Mariam has found that creating a daily routine has helped her find her “happy place” and supported her mental wellbeing.

She said: “Each day I make time to do some journaling for positive reinforcement – writing down how I’m feeling, for example, and what my thoughts are. I remind myself that I am beautiful, I am strong, and that I am in control of my life.

“During this time, I also listen to religious recitations – I find these incredibly soothing and calming. At bedtime I do some breathing exercises to help me relax, clear my mind, and have a peaceful night’s sleep.

“My children are my biggest inspiration, and through building relaxation routines, I am able to be the best mum I can.”
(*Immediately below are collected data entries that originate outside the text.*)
(** * An explicit-free-list allocator (mm.c) as a shallow embedding

    The allocator manages one contiguous region handed out by the region
    provider (memlib's [mem_sbrk]).  Every C object of the source that is a
    word, a size or a pointer is a [Z] kept in the range of [uintptr_t]
    (arithmetic wraps modulo [2 ^ (8 * W)]); the region is a word store
    indexed by byte address; the globals of mm.c and of the provider are the
    fields of [state]; every routine is a computation in a state monad with
    an explicit fault (an access outside the region or off a word boundary,
    which is undefined behaviour in C). *)

From Stdlib Require Import ZArith Lia List Bool.
Import ListNotations.
Open Scope Z_scope.

(** ** Machine state and the monad of the allocator's routines *)

Record state : Type := mkState {
  mem : Z -> Z;               (* the region's words, by byte address *)
  mem_start_brk : Z;          (* provider: first byte of the region *)
  mem_brk : Z;                (* provider: one past the last byte handed out *)
  mem_max_addr : Z;           (* provider: one past the last byte it can hand out *)
  heap_listp : Z;             (* static char *heap_listp *)
  free_list_start : Z;        (* static char *free_list_start *)
  last_malloced_size : Z;     (* static int last_malloced_size (find_fit) *)
  repeat_counter : Z          (* static int repeat_counter (find_fit) *)
}.

Inductive outcome (A : Type) : Type :=
| Ok (a : A) (s : state)      (* the routine returned [a] in state [s] *)
| Fault                       (* invalid memory access *)
| OutOfFuel.                  (* the loop bound of the model was reached *)
Arguments Ok {A} a s.
Arguments Fault {A}.
Arguments OutOfFuel {A}.

Definition M (A : Type) : Type := state -> outcome A.

Definition ret {A} (a : A) : M A := fun s => Ok a s.

Definition bind {A B} (c : M A) (k : A -> M B) : M B :=
  fun s => match c s with
           | Ok a s' => k a s'
           | Fault => Fault
           | OutOfFuel => OutOfFuel
           end.

Declare Scope alloc_scope.
Delimit Scope alloc_scope with alloc.
Notation "x <- c ;; k" := (bind c (fun x => k))
  (at level 61, c at next level, right associativity) : alloc_scope.
Notation "c ;; k" := (bind c (fun _ => k))
  (at level 61, right associativity) : alloc_scope.
Open Scope alloc_scope.

Definition upd (m : Z -> Z) (p v : Z) : Z -> Z :=
  fun q => if q =? p then v else m q.

Definition set_mem (m : Z -> Z) (s : state) : state :=
  mkState m (mem_start_brk s) (mem_brk s) (mem_max_addr s) (heap_listp s)
          (free_list_start s) (last_malloced_size s) (repeat_counter s).
Definition set_brk (b : Z) (s : state) : state :=
  mkState (mem s) (mem_start_brk s) b (mem_max_addr s) (heap_listp s)
          (free_list_start s) (last_malloced_size s) (repeat_counter s).
Definition set_heap_listp (p : Z) : M unit := fun s =>
  Ok tt (mkState (mem s) (mem_start_brk s) (mem_brk s) (mem_max_addr s) p
          (free_list_start s) (last_malloced_size s) (repeat_counter s)).
Definition set_free_list_start (p : Z) : M unit := fun s =>
  Ok tt (mkState (mem s) (mem_start_brk s) (mem_brk s) (mem_max_addr s)
          (heap_listp s) p (last_malloced_size s) (repeat_counter s)).
Definition set_last_malloced_size (v : Z) : M unit := fun s =>
  Ok tt (mkState (mem s) (mem_start_brk s) (mem_brk s) (mem_max_addr s)
          (heap_listp s) (free_list_start s) v (repeat_counter s)).
Definition set_repeat_counter (v : Z) : M unit := fun s =>
  Ok tt (mkState (mem s) (mem_start_brk s) (mem_brk s) (mem_max_addr s)
          (heap_listp s) (free_list_start s) (last_malloced_size s) v).
Definition get_free_list_start : M Z := fun s => Ok (free_list_start s) s.
Definition get_last_malloced_size : M Z := fun s => Ok (last_malloced_size s) s.
Definition get_repeat_counter : M Z := fun s => Ok (repeat_counter s) s.

(** (int)x on a 32-bit two's complement int. *)
Definition to_int (z : Z) : Z := (z + 2 ^ 31) mod 2 ^ 32 - 2 ^ 31.

Section Allocator.

(** WSIZE = sizeof(void * ): 4 on a 32-bit target, 8 on a 64-bit one. *)
Variable W : Z.

Definition modulus : Z := 2 ^ (8 * W).
(** Arithmetic of size_t, uintptr_t and pointers. *)
Definition wrap (z : Z) : Z := z mod modulus.
(** The value of a size_t read as an intptr_t. *)
Definition to_intptr (z : Z) : Z := (z + modulus / 2) mod modulus - modulus / 2.

Definition WSIZE : Z := W.
Definition DSIZE : Z := wrap (2 * WSIZE).
Definition CHUNKSIZE : Z := Z.shiftl 1 12.
Definition MAX (x y : Z) : Z := if x >? y then x else y.
Definition PACK (size alloc : Z) : Z := Z.lor size alloc.
Definition NULL : Z := 0.

(** A word access is defined inside the region handed out so far and on a
    word boundary. *)
Definition valid_word (s : state) (p : Z) : bool :=
  (mem_start_brk s <=? p) && (p + WSIZE <=? mem_brk s) && (p mod WSIZE =? 0).

Definition GET (p : Z) : M Z := fun s =>
  if valid_word s p then Ok (mem s p) s else Fault.
Definition PUT (p val : Z) : M unit := fun s =>
  if valid_word s p then Ok tt (set_mem (upd (mem s) p val) s) else Fault.

(** The two fields of a boundary tag: v & ~(DSIZE - 1) and v & 0x1. *)
Definition size_field (v : Z) : Z := Z.land v (wrap (Z.lnot (DSIZE - 1))).
Definition alloc_bit (v : Z) : Z := Z.land v 1.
Now, not only is Mariam raising her young children as a single parent, but she has also returned to her BSc (Honours) Health and Social Care degree studies, and has been recognised and shortlisted for the prestigious YAYA Awards.
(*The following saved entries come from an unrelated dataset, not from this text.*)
Lemma git_tree_names : NoDup ((".git", More.git_child) :: More.plain_tree).*1.
Proof. apply (bool_decide_unpack _). by vm_compute. Qed.

Lemma listing_order_irrelevant_witness :
  @_write_tree_for_dir Framed.zlib (WDir More.plain_tree) ∅ =
  @_write_tree_for_dir Framed.zlib (WDir More.swapped_tree) ∅.
Proof.
  exact (proj2 (@listing_order_irrelevant Framed.zlib More.plain_tree
                  More.swapped_tree ∅ (perm_swap _ _ _) plain_tree_names)).
Defined.

Lemma git_child_ignored_witness :
  @_write_tree_for_dir Framed.zlib
    (WDir ((".git", More.git_child) :: More.plain_tree)) ∅ =
  @_write_tree_for_dir Framed.zlib (WDir More.plain_tree) ∅.
Proof.
  exact (proj2 (@git_child_ignored Framed.zlib More.plain_tree More.git_child ∅
                  git_tree_names)).
Defined.

Lemma delimited_turn_advances_witness : 0 + 22 ≤ 29.
Proof.
  refine (delimited_turn_advances More.one_entry_body 0 29
            ("a", "100644", "7878787878787878787878787878787878787878")
            _ _ _ _).
  - lia.
  - vm_compute. discriminate.
  - vm_compute. discriminate.
  - vm_compute. reflexivity.
Defined.

(** ** Command line *)

Lemma main_commit_tree_word (prog cmd : str) (rest : list str)
    (t : str) (p : option str) (m : str) :
  main (prog :: cmd :: rest) = CommitTree t p m → cmd = "commit-tree".
Proof.
  destruct (String.eqb_spec cmd "commit-tree") as [|Hne]; [done|].
  apply String.eqb_neq in Hne. unfold main.
  cbn [length Nat.ltb Nat.leb nth]. rewrite Hne.
  repeat case_match; discriminate.
Qed.

Lemma parse_commit_tree_inv (t : str) (rest : list str) (parent : option str)
    (t' : str) (p : option str) (m : str) :
  parse_commit_tree t rest parent = CommitTree t' p m →
  t' = t
  ∧ ∃ words, m = Py.join " " words
      ∧ ((p = parent ∧ rest = "-m" :: words)
         ∨ ∃ v, parent = None ∧ p = Some v ∧ rest = "-p" :: v :: "-m" :: words).
Proof.
  destruct rest as [|a rest]; [done|]. cbn [parse_commit_tree].
  destruct (String.eqb_spec a "-p") as [->|_].
  - destruct parent as [|]; [done|]. destruct rest as [|v rest]; [done|].
    destruct rest as [|b rest]; [done|]. cbn [parse_commit_tree].
    destruct (String.eqb_spec b "-p") as [->|_]; [done|].
    destruct (String.eqb_spec b "-m") as [->|_]; [|done].
    intros [= <- <- <-]. split; [done|]. exists rest. split; [done|].
    right. by exists v.
  - destruct (String.eqb_spec a "-m") as [->|_]; [|done].
    intros [= <- <- <-]. split; [done|]. exists rest. split; [done|]. by left.
Qed.

(** X14. [main] calls [commit_tree] for exactly two shapes of command
    line: [commit-tree T -m words...] and [commit-tree T -p P -m words...].
    The message is all the words after the first [-m] joined by single
    spaces (so a later [-p] is part of the message, and no word at all
    gives the empty message); a second [-p], a [-p] without value, any
    other word before [-m] and a missing [-m] all end in [usage]. *)
Theorem commit_tree_command_line (argv : list str) (tree_sha : str)
    (parent_sha : option str) (message : str) :
  main argv = CommitTree tree_sha parent_sha message ↔
  ∃ prog words,
    message = Py.join " " words
    ∧ ((parent_sha = None
        ∧ argv = prog :: "commit-tree" :: tree_sha :: "-m" :: words)
       ∨ ∃ p, parent_sha = Some p
              ∧ argv = prog :: "commit-tree" :: tree_sha :: "-p" :: p :: "-m" :: words).
Proof.
  split.
  - intros Hm. destruct argv as [|prog [|cmd rest]]; [done..|].
    pose proof (main_commit_tree_word _ _ _ _ _ _ Hm) as ->.
    destruct rest as [|t [|a rest]]; [done..|].
    change (main (prog :: "commit-tree" :: t :: a :: rest))
      with (parse_commit_tree t (a :: rest) None) in Hm.
    apply parse_commit_tree_inv in Hm
      as (-> & words & -> & [[-> ->]|(v & _ & -> & ->)]).
    + exists prog, words. split; [done|]. by left.
    + exists prog, words. split; [done|]. right. by exists v.
  - intros (prog & words & -> & [[-> ->]|(p & -> & ->)]); reflexivity.
Qed.

Lemma parse_commit_tree_cases (t : str) (rest : list str) (parent : option str) :
  parse_commit_tree t rest parent = Usage
  ∨ ∃ p m, parse_commit_tree t rest parent = CommitTree t p m.
Proof.
  destruct rest as [|a rest]; [by left|]. cbn [parse_commit_tree].
  destruct (String.eqb a "-p").
  - destruct parent; [by left|]. destruct rest as [|v rest]; [by left|].
    destruct rest as [|b rest]; [by left|]. cbn [parse_commit_tree].
    destruct (String.eqb b "-p"); [by left|].
    destruct (String.eqb b "-m"); [right; eauto | by left].
  - destruct (String.eqb a "-m"); [right; eauto | by left].
Qed.

Lemma main_ls_tree_word (prog cmd : str) (rest : list str) (sha : str) (b : bool) :
  main (prog :: cmd :: rest) = LsTree sha b → cmd = "ls-tree".
Proof.
  destruct (String.eqb_spec cmd "ls-tree") as [|Hne]; [done|].
  apply String.eqb_neq in Hne. unfold main.
  cbn [length Nat.ltb Nat.leb nth]. rewrite Hne.
  repeat case_match; try discriminate.
  all: match goal with
       | |- parse_commit_tree ?t ?r ?p = _ → _ =>
           destruct (parse_commit_tree_cases t r p) as [->|(? & ? & ->)];
           discriminate
       end.
Qed.

(** X15. [main] calls [ls_tree] with [name_only] set exactly when
    [--name-only] is followed by another argument, which is then the
    digest; in every other case with at least one argument the first
    argument is the digest, [--name-only] itself included when nothing
    follows it. *)
Theorem ls_tree_command_line (argv : list str) (tree_sha : str) :
  (main argv = LsTree tree_sha true ↔
     ∃ prog rest, argv = prog :: "ls-tree" :: "--name-only" :: tree_sha :: rest)
  ∧ (main argv = LsTree tree_sha false ↔
       ∃ prog rest,
         argv = prog :: "ls-tree" :: tree_sha :: rest
         ∧ (rest = [] ∨ tree_sha ≠ "--name-only")).
Proof.
  assert (∀ prog x y rest,
            main (prog :: "ls-tree" :: x :: y :: rest) =
              if String.eqb x "--name-only" then LsTree y true else LsTree x false)
    as Hlong by reflexivity.
  split; split.
  - intros Hm. destruct argv as [|prog [|cmd rest]]; [done..|].
    pose proof (main_ls_tree_word _ _ _ _ _ Hm) as ->.
    destruct rest as [|x [|y rest]]; [done..|]. rewrite Hlong in Hm.
    destruct (String.eqb_spec x "--name-only") as [->|_]; [|done].
    injection Hm as <-. eauto.
  - intros (prog & rest & ->). reflexivity.
  - intros Hm. destruct argv as [|prog [|cmd rest]]; [done..|].
    pose proof (main_ls_tree_word _ _ _ _ _ Hm) as ->.
    destruct rest as [|x [|y rest]]; [done| |].
    + injection Hm as <-. exists prog, []. eauto.
    + rewrite Hlong in Hm.
      destruct (String.eqb_spec x "--name-only") as [->|Hne]; [done|].
      injection Hm as <-. exists prog, (y :: rest). eauto.
  - intros (prog & rest & -> & [->|Hne]); [reflexivity|].
    destruct rest as [|y rest]; [reflexivity|]. rewrite Hlong.
    apply String.eqb_neq in Hne. by rewrite Hne.
Qed.

(** ** Running [write-tree] again *)

Section Rerun.
Context `{Zlib}.

Lemma extends_trans (a b c : objdir) : extends a b → extends b c → extends a c.
Proof. intros Hab Hbc p Hp. by apply Hbc, Hab. Qed.

Lemma write_object_settles (store : bytes) : settles (_write_object store).
Proof.
  intros fs s fs1 Hw. destruct (write_object_inv _ _ _ _ Hw) as [Hs He]. split.
  - intros p Hp.
    destruct (decide (p = Nested (Py.str_take 2 s) (Py.str_drop 2 s))) as [->|Hp1];
      [done|].
    destruct (decide (p = Top (Py.str_take 2 s))) as [->|Hp2].
    + simpl in He |- *. destruct (fs1 !! Py.str_take 2 s); [|done].
      by apply bool_decide_eq_true_2.
    + destruct (write_object_frame _ _ _ _ p Hw Hp1 Hp2) as [-> _]. done.
  - intros fs2 Hext. subst s. apply write_object_skip. by apply Hext.
Qed.

Lemma collect_settles (cs : list child) (acc entries : list entry)
    (fs fs1 : objdir) :
  Forall (λ c, settles c.2.2) cs →
  collect cs acc fs = Ok (entries, fs1) →
  extends fs fs1
  ∧ ∀ fs2, extends fs1 fs2 → collect cs acc fs2 = Ok (entries, fs2).
Proof.
  intros Hcs. revert acc fs.
  induction Hcs as [|[n [m w]] cs Hw _ IH]; intros acc fs Hc.
  - injection Hc as <- <-. split; [by intros p Hp | by intros fs2 _].
  - cbn [collect] in Hc |- *. case_bool_decide; [by apply IH|].
    destruct (w fs) as [[sha fsa]|] eqn:Ew; [|done]. cbn [bind] in Hc.
    destruct (Hw _ _ _ Ew) as [Hext Hagain].
    destruct (IH _ _ Hc) as [Hext' Hrest]. split.
    + by eapply extends_trans.
    + intros fs2 H2. cbn [snd] in Hagain.
      rewrite (Hagain fs2) by (by eapply extends_trans). cbn [bind].
      by apply Hrest.
Qed.

Lemma writer_settles (c : wnode) : settles (writer c).
Proof.
  induction c as [st_mode data|children IH] using wnode_induction.
  - apply write_object_settles.
  - intros fs s fs1. cbn [writer _write_tree_for_dir].
    destruct (collect _ [] fs) as [[entries fsa]|] eqn:Ec; [|done].
    cbn [bind]. intros Hw.
    assert (Forall (λ c : child, settles c.2.2)
              (sorted_by_name (prepare _write_tree_for_dir children))) as Hcs.
    { eapply Permutation_Forall; [symmetry; apply merge_sort_Permutation|].
      unfold prepare. apply Forall_fmap.
      eapply Forall_impl; [apply IH|]. by intros [name c]. }
    destruct (collect_settles _ _ _ _ _ Hcs Ec) as [Hext Hagain].
    unfold write_tree_object in Hw |- *.
    destruct (encode_tree entries) as [body|] eqn:Eb; [|done]. cbn [bind] in Hw.
    destruct (write_object_settles _ _ _ _ Hw) as [Hext' Hskip]. split.
    + by eapply extends_trans.
    + intros fs2 H2.
      rewrite (Hagain fs2) by (by eapply extends_trans). cbn [bind].
      rewrite Eb. cbn [bind]. by apply Hskip.
Qed.

(** X16. [write-tree] writes every object once: it only ever adds
    paths to the object directory, and run a second time on the same
    directory it returns the same digest and changes nothing. *)
Theorem write_tree_twice (dir_path : wnode) (fs fs' : objdir) (s : str) :
  _write_tree_for_dir dir_path fs = Ok (s, fs') →
  extends fs fs'
  ∧ _write_tree_for_dir dir_path fs' = Ok (s, fs')
  ∧ write_tree dir_path fs' = Ok (print s, fs').
Proof.
  destruct dir_path as [st_mode data|children]; [done|]. intros Hw.
  destruct (writer_settles (WDir children) _ _ _ Hw) as [Hext Hagain].
  split; [done|].
  assert (_write_tree_for_dir (WDir children) fs' = Ok (s, fs')) as Hw'
    by (apply Hagain; by intros p Hp).
  split; [done|]. unfold write_tree. by rewrite Hw'.
Qed.
End Rerun.

Lemma write_tree_twice_witness :
  ∃ s fs',
    @_write_tree_for_dir Framed.zlib (WDir Sample.tree) ∅ = Ok (s, fs')
    ∧ @_write_tree_for_dir Framed.zlib (WDir Sample.tree) fs' = Ok (s, fs').
Proof.
  destruct (@write_tree_for_dir_returns Framed.zlib (WDir Sample.tree) ∅
              buckets_ok_empty) as (s & fs' & Hw & _).
  exists s, fs'. split; [exact Hw|].
  exact (proj1 (proj2 (@write_tree_twice Framed.zlib _ _ _ _ Hw))).
Defined.

(** ** From a directory to its listing *)

Lemma sorted_names {A} (l : list (str * A)) :
  (sorted_by_name l).*1 = merge_sort String.le l.*1.
Proof.
  destruct (sorted_by_name_names l) as [Hs Hp].
  apply (StronglySorted_unique String.le); [done| |].
  - apply StronglySorted_merge_sort; apply _.
  - by rewrite Hp, merge_sort_Permutation.
Qed.

Lemma file_mode_ok (c : wnode) : mode_ok (_file_mode c).
Proof.
  destruct c as [st_mode data|children]; simpl; [|by left].
  destruct (Z.land st_mode 73 =? 0); simpl; right; [by right | by left].
Qed.

Lemma line_names (entries : list entry) : line true <$> entries = names entries.
Proof. unfold names. apply list_fmap_ext. by intros i [[name mode] sha] _. Qed.

Section Listing.
Context `{Zlib}.

Lemma collect_names (cs : list child) (acc entries : list entry) (fs fs' : objdir) :
  collect cs acc fs = Ok (entries, fs') →
  names entries = names acc ++ filter (λ n, n ≠ ".git") cs.*1.
Proof.
  revert acc fs. induction cs as [|[n [m w]] cs IH]; intros acc fs Hc.
  - injection Hc as <- _. by rewrite app_nil_r.
  - cbn [collect fmap list_fmap fst] in *. rewrite filter_cons.
    case_bool_decide as Hgit.
    + rewrite decide_False by (by intros ?). by eapply IH.
    + rewrite decide_True by done.
      destruct (w fs) as [[sha fs1]|]; [|done]. cbn [bind] in Hc.
      rewrite (IH _ _ Hc). unfold names. by rewrite fmap_app, <-app_assoc.
Qed.

Lemma writer_digest (c : wnode) (fs fs' : objdir) (s : str) :
  writer c fs = Ok (s, fs') → is_digest s = true.
Proof.
  destruct c as [st_mode data|children]; cbn [writer _write_tree_for_dir].
  - intros [-> _]%write_object_inv. apply hexdigest_is_digest.
  - destruct (collect _ [] fs) as [[entries fs1]|]; [|done]. cbn [bind].
    rewrite write_tree_object_repr.
    destruct (encode_tree entries); [|done]. cbn [bind].
    intros [-> _]%write_object_inv. apply hexdigest_is_digest.
Qed.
We explore the best practices from the NHS’s Every Mind Matters programme for doable actions that you can incorporate into your everyday life in order to improve your mental health.

NHS talking therapies

If you are struggling with feelings of anxiety or depression, NHS Talking Therapies can help. They are free and effective.

These services offer practical psychological therapies that can assist with various common mental health disorders, such as depression, phobias, panic attacks, obsessive-compulsive disorder, generalised anxiety, health anxiety, social anxiety, body dysmorphia and post-traumatic stress disorder. They can also help individuals manage anxiety or depression in the context of long-term health conditions like diabetes or cancer.

Talking Therapies are delivered by trained NHS mental health professionals, in one-to-one sessions, in person or over the phone, and can also be accessed conveniently online via interactive websites.

To access NHS Talking Therapies, you can refer yourself by visiting nhs. uk/talk to locate your local NHS Talking Therapies service and complete an online form or contact them via email or phone. Eligibility only requires registration with a GP.

Find your ‘little big thing’ with these top tips:

Get physically active

Being active is not just good for your physical health, it’s good for your mind too.

It can help you burn off nervous energy and, while it might not make feelings of distress disappear completely, it can make them less intense.

You might choose gentle online yoga classes, boogie-ing around the home or short walks in the fresh air.

Manage your thoughts and feelings

Sometimes we develop unhelpful patterns of thought and these can lead to unhelpful behaviour, so recognising them and thinking about them differently can improve our mental wellbeing.

Try the free, practical self-help tips inspired by cognitive behavioural therapy at nhs.uk/ every-mind-matters

 Talk to someone whom you trust

Talking to someone we trust about how we’re feeling can improve ourmental health and wellbeing and help stop us from feeling lonely. Sharing how you are feeling will help them understand what youv’re going through and together you can explore solutions.

Get the most from your sleep

Good-quality sleep makes a big difference to how we feel mentally and physically. Every Mind Matters has lots of tips for improving your sleep and an email programme to help you develop good bedtime habits.

Get closer to nature

Spending time in nature – in green spaces like parks or gardens – can lift your mood and help you feel more relaxed.

You can also bring nature into your life by tending to plants on a window sill or balcony.

Plan something to look forward to

It’s important to have something to look forward to, especially when you’re finding things tough. It will help you counter boredom and lethargy and will boost your mood and energise you.

It does not have to be anything complex to plan or costly – it could be fixing a time to meet with a friend or neighbour for a cuppa, or a visit to a free local attraction.

Help in a crisis

If you are having thoughts of suicide, are harming yourself or have thought about selfharm, it is important to tell someone.

These thoughts and feelings can be complex, frightening and confusing, but you do not have to struggle alone.

If you cannot wait to see a doctor and feel unable to cope or keep yourself safe, contact one of these organisations in order to get support right away:

Find your local 24/7 NHS crisis line at nhs.uk/ urgentmentalhealth or visit 111.nhs.uk

If you are under 35 and experiencing thoughts of suicide, or for anyone who is concerned that a young person could be thinking about suicide, visit papyrus-uk.org, call 0800 068 4141 (9 am–midnight, 365 days a year), text 07860 039967 or email [email protected]

If your life or someone else’s life is at risk, call 999.